■ Problem details: Could you set down exactly the lines of the data below, starting at the one that holds "Warehouse QueueCommit Ids." and ending at the one that holds "Proof. solve_decision. Defined.", both included, and only those?

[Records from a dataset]
——————————

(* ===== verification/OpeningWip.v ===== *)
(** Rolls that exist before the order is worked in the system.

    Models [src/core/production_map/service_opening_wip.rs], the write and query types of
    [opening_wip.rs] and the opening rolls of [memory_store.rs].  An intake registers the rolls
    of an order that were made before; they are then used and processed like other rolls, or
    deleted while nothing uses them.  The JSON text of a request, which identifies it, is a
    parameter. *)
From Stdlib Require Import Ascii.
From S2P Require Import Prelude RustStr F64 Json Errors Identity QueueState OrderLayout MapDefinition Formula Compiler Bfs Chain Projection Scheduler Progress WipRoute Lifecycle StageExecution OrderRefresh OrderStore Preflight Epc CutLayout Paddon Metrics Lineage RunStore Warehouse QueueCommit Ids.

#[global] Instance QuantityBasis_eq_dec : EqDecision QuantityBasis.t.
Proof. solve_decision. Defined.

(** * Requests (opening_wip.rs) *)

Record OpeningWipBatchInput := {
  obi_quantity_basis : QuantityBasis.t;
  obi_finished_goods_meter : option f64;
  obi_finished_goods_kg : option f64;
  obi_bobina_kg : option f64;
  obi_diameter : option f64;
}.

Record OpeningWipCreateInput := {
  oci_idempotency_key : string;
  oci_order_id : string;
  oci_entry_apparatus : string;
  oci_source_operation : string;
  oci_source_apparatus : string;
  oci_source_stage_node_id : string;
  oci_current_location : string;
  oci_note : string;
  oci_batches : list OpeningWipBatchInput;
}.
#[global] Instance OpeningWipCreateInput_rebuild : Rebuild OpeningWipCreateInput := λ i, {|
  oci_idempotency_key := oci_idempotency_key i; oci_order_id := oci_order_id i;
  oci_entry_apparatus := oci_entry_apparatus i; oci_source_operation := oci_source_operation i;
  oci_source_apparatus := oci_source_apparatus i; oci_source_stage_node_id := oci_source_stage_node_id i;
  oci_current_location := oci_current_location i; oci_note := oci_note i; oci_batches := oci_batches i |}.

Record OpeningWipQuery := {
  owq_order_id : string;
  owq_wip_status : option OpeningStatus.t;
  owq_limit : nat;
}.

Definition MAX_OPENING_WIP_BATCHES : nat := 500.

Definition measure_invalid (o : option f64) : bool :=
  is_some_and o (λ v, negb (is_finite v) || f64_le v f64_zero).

——————————

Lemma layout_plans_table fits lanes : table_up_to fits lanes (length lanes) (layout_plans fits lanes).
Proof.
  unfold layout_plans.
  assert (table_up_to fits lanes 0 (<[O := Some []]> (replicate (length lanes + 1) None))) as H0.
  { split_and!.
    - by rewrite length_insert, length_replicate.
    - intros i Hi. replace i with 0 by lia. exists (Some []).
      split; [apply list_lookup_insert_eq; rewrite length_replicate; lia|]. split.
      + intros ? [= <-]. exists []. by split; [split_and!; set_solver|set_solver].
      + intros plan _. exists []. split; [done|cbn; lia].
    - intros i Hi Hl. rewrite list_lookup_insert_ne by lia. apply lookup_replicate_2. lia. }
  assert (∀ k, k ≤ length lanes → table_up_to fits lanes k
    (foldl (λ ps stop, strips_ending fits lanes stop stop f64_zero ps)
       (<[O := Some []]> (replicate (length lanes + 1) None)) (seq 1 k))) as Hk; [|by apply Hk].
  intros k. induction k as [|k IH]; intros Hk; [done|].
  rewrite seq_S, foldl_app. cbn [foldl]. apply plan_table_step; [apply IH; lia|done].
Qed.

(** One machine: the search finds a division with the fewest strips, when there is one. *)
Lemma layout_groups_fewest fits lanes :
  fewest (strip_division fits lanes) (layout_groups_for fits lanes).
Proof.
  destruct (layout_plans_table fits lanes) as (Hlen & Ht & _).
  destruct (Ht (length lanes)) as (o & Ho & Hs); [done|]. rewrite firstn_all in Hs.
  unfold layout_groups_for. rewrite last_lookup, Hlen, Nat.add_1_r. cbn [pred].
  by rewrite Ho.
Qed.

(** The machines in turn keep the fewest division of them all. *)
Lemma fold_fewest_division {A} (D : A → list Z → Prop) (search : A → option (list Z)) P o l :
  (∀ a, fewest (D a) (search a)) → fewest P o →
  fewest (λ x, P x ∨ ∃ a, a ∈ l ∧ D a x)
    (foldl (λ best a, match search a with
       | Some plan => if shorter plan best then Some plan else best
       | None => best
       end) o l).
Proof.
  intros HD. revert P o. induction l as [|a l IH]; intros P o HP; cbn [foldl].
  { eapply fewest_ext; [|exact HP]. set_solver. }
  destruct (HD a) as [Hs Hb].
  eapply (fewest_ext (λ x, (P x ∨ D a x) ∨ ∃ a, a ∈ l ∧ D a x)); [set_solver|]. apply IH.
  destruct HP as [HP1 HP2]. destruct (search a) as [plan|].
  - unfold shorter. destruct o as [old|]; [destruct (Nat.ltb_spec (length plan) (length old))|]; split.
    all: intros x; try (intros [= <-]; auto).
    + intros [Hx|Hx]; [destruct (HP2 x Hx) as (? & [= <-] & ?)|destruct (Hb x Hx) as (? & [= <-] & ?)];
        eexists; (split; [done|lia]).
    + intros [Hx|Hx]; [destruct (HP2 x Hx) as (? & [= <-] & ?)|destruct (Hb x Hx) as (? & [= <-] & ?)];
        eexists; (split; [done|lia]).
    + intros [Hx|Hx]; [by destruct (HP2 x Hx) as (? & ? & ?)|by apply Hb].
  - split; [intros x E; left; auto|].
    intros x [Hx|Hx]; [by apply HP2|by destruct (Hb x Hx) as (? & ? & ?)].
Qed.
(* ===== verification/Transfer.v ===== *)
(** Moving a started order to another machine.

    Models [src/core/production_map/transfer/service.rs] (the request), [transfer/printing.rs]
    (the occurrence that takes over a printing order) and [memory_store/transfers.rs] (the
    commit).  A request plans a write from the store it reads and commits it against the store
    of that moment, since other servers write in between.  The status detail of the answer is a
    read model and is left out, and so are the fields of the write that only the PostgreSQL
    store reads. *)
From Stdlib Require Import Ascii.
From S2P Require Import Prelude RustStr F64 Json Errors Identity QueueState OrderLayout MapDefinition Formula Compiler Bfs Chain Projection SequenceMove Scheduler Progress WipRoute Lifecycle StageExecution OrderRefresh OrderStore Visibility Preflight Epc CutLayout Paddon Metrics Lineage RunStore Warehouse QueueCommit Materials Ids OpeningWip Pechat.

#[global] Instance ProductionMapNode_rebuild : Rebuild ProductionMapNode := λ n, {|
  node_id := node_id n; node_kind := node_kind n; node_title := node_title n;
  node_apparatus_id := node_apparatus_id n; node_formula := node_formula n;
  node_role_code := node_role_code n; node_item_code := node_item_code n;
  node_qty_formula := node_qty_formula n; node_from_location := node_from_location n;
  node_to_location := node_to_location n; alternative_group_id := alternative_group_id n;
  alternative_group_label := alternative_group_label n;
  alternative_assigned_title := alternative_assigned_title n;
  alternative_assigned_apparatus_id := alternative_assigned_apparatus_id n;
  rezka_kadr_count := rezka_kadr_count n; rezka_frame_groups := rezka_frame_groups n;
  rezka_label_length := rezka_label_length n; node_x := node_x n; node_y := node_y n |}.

——————————

■ Completed task:
From S2P Require Import Prelude RustStr F64 Json Errors Identity QueueState OrderLayout MapDefinition Formula Compiler Bfs Chain Projection Scheduler Progress WipRoute Lifecycle StageExecution OrderRefresh OrderStore Preflight Epc CutLayout Paddon Metrics Lineage RunStore Warehouse QueueCommit Ids.

#[global] Instance QuantityBasis_eq_dec : EqDecision QuantityBasis.t.
Proof. solve_decision. Defined.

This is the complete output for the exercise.